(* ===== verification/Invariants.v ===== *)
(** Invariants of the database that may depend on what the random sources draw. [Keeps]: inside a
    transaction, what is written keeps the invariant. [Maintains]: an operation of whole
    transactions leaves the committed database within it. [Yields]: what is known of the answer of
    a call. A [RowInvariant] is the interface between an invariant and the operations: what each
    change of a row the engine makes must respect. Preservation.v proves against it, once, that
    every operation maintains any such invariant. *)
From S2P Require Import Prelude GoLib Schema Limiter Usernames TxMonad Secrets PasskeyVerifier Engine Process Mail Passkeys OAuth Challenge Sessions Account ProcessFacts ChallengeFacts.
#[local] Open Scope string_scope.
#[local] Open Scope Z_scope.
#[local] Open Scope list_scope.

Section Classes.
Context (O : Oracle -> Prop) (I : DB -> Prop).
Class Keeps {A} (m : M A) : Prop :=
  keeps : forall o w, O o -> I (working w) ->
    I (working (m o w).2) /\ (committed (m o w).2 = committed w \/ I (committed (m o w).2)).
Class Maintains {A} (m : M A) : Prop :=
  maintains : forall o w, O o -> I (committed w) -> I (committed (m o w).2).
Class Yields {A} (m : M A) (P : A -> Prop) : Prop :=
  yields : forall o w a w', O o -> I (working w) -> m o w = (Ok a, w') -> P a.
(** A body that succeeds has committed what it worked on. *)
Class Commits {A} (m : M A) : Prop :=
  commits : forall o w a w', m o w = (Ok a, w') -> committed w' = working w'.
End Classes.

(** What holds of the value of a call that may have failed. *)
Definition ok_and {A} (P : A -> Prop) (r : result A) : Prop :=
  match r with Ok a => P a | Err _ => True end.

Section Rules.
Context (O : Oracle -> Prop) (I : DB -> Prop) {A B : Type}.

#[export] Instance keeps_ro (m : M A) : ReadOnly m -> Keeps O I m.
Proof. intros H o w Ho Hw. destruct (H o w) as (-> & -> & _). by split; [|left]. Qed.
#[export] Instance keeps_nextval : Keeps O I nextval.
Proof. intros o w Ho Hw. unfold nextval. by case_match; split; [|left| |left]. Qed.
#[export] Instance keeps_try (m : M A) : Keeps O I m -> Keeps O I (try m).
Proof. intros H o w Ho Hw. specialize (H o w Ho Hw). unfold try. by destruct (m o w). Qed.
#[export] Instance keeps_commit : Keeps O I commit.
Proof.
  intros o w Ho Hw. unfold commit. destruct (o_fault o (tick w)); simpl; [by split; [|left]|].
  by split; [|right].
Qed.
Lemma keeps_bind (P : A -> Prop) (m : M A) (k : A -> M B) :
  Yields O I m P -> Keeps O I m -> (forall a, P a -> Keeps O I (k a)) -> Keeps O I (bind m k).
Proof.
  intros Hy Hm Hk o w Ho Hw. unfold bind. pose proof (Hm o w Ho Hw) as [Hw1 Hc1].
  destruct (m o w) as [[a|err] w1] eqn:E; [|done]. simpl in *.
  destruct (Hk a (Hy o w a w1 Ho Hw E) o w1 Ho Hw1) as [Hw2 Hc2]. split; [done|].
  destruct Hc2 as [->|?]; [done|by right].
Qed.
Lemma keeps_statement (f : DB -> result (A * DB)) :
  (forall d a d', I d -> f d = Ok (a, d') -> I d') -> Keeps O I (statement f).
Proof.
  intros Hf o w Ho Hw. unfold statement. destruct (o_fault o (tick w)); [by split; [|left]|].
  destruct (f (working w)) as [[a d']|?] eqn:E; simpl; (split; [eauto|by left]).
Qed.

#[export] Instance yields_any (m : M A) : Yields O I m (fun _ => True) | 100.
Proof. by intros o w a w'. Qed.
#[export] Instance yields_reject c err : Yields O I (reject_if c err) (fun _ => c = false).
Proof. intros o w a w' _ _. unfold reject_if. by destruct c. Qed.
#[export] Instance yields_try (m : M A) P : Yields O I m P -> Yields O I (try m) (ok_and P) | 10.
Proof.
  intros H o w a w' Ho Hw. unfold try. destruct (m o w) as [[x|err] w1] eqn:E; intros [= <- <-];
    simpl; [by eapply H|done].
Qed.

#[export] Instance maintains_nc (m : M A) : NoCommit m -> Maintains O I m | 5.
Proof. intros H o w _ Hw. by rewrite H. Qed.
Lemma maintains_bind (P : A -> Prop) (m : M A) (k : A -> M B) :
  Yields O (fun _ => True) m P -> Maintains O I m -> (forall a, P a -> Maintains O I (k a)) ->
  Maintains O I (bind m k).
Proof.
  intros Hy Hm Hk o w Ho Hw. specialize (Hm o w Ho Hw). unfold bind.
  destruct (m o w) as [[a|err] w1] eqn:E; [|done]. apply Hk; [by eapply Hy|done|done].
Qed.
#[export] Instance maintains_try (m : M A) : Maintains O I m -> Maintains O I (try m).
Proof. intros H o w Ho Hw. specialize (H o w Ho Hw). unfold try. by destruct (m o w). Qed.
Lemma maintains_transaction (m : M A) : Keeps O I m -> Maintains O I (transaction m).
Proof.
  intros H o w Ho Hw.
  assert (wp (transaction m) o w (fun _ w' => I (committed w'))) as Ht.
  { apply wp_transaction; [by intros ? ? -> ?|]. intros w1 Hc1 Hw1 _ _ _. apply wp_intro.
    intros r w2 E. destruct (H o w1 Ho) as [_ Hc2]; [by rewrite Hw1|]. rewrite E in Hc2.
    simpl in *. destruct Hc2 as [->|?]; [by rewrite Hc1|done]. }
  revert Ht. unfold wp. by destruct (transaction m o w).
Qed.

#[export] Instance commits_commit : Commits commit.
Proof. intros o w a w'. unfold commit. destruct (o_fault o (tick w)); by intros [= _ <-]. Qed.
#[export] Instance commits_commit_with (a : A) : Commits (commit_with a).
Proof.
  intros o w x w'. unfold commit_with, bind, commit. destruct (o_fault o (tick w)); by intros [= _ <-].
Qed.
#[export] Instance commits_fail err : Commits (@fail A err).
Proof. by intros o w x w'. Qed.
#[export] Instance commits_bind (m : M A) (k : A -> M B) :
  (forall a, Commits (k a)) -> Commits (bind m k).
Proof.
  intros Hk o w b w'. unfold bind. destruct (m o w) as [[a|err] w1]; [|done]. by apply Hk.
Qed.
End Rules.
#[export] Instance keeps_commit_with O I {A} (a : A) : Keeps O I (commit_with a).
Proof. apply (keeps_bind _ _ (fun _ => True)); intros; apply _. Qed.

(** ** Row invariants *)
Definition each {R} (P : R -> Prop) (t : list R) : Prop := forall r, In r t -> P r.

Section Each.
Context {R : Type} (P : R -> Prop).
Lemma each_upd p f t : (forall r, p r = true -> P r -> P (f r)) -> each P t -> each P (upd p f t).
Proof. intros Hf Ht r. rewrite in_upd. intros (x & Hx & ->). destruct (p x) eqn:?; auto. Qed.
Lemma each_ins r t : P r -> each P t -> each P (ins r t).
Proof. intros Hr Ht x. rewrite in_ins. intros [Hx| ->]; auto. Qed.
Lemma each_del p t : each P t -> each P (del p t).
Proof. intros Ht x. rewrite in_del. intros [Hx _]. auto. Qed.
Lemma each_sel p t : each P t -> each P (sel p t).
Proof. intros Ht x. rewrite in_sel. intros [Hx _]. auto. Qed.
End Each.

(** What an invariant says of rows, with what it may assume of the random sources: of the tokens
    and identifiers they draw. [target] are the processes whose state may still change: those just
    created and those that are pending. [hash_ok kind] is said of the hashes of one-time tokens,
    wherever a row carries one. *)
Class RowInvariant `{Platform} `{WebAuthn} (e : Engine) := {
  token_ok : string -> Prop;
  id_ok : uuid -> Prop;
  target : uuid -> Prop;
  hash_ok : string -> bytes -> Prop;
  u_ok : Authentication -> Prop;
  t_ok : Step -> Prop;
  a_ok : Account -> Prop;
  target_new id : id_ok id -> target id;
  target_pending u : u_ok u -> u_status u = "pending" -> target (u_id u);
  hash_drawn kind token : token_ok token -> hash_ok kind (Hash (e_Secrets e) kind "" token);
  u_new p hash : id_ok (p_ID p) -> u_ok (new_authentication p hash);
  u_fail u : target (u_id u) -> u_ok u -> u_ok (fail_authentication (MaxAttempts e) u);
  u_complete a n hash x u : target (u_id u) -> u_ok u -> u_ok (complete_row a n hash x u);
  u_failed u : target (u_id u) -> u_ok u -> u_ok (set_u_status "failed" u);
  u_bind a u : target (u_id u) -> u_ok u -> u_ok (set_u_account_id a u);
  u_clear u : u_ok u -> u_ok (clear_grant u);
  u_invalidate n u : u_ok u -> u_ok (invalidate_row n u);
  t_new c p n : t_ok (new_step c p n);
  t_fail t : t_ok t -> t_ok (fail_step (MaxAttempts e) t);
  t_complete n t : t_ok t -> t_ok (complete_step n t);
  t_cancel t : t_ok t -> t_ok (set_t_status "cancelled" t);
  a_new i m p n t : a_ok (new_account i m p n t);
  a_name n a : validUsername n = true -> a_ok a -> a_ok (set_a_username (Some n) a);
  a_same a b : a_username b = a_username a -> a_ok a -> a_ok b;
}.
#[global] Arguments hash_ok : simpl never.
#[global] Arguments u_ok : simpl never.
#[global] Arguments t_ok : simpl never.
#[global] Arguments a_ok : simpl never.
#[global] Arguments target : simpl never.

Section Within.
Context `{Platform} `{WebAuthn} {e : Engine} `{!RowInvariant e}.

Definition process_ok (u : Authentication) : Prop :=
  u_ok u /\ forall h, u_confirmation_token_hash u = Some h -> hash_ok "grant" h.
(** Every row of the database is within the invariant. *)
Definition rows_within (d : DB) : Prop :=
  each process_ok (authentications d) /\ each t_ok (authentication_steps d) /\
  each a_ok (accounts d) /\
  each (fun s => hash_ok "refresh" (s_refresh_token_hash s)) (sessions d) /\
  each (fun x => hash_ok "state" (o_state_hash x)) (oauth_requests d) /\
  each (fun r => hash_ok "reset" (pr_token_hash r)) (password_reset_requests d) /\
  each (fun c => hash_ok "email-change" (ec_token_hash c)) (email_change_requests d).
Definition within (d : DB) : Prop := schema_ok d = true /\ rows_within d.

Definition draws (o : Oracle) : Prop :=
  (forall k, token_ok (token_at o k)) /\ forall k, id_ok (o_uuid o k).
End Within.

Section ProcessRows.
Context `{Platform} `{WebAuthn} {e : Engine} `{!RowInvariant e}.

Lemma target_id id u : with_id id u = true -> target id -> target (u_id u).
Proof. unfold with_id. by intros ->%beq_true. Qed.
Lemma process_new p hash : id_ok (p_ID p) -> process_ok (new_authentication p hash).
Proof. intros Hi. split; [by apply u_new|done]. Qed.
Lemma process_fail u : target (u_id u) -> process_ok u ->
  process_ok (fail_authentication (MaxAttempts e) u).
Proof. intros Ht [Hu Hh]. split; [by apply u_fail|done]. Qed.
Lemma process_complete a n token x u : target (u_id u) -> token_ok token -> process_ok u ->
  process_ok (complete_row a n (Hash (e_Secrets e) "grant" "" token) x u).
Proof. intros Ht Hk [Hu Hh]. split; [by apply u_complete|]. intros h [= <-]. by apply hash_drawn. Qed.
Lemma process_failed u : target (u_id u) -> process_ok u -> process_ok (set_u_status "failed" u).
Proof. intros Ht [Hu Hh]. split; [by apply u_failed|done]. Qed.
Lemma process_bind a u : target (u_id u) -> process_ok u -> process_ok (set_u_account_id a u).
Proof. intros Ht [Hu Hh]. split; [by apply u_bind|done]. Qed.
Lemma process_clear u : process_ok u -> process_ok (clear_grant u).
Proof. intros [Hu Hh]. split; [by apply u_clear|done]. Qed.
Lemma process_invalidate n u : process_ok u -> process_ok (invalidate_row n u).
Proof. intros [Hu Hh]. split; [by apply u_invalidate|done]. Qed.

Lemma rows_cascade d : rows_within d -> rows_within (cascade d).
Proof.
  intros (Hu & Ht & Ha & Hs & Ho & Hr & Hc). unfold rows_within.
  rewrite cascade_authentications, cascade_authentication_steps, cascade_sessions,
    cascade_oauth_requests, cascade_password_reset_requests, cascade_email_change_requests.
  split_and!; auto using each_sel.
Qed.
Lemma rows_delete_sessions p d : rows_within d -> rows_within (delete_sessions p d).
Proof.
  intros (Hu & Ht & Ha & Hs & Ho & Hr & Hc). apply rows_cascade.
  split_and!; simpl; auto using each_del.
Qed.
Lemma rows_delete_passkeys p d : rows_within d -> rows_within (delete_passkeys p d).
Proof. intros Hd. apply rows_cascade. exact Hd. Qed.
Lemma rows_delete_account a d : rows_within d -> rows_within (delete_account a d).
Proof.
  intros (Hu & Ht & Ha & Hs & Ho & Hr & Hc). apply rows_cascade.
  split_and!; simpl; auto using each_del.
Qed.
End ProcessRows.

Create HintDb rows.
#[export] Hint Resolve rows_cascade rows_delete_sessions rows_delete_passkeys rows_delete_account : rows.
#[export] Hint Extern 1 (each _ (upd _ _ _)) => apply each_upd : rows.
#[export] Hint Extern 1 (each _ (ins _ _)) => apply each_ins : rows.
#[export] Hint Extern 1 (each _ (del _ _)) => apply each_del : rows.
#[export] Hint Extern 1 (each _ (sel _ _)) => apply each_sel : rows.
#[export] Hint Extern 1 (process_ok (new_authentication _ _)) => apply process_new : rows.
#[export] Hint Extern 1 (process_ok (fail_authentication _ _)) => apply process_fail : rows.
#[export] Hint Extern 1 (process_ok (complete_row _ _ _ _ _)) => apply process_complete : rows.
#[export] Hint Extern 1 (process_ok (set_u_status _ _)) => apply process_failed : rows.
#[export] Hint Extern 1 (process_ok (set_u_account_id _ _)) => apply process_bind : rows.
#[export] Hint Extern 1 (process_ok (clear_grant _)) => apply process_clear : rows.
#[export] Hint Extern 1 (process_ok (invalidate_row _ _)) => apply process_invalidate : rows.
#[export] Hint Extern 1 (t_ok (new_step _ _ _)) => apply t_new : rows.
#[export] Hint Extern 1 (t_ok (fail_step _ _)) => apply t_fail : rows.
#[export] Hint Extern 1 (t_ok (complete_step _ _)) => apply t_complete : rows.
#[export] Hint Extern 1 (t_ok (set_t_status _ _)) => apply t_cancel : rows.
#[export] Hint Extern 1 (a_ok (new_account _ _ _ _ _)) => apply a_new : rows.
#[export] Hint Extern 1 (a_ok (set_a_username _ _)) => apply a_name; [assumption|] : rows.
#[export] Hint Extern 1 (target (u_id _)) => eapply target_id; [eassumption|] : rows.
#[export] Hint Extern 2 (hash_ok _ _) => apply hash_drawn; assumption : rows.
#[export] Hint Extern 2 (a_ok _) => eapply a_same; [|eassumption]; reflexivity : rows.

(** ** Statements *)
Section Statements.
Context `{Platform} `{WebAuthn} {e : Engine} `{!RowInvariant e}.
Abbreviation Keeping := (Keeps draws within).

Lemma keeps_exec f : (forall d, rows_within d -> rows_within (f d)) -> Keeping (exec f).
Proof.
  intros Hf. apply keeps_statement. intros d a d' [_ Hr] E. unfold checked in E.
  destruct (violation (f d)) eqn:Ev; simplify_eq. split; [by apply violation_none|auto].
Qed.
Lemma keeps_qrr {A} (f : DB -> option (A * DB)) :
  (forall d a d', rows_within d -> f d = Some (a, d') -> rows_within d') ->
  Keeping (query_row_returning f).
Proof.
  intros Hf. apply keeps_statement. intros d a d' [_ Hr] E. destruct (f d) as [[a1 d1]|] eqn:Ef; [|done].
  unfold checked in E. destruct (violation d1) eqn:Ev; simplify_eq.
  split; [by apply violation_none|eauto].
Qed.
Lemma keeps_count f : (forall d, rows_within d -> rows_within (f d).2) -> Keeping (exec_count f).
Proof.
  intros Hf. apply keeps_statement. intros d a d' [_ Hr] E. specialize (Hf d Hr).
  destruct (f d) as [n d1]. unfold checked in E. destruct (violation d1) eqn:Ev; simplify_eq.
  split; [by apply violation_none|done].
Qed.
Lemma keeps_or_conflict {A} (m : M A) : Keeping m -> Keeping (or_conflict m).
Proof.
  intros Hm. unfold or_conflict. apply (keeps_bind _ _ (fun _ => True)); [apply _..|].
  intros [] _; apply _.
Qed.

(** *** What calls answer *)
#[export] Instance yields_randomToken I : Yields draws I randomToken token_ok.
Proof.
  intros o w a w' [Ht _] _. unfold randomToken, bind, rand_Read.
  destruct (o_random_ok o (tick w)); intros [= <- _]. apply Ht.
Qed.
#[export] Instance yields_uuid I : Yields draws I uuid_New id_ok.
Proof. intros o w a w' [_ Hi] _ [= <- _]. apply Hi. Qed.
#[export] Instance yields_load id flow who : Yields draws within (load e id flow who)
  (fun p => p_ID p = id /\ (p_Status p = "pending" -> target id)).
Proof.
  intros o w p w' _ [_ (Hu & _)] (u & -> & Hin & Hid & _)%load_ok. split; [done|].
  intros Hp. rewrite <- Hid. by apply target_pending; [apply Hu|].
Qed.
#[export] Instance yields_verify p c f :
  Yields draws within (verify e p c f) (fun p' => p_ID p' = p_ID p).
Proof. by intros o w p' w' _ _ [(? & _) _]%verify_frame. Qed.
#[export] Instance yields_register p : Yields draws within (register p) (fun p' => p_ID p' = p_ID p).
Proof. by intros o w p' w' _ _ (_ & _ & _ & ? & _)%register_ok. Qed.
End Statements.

----

→ WHAT YOU NEED TO DO
Pick out and copy the lines of the material that include the word "database".

→ EXERCISE SOLUTION
(** Invariants of the database that may depend on what the random sources draw. [Keeps]: inside a
    transactions leaves the committed database within it. [Yields]: what is known of the answer of
(** Every row of the database is within the invariant. *)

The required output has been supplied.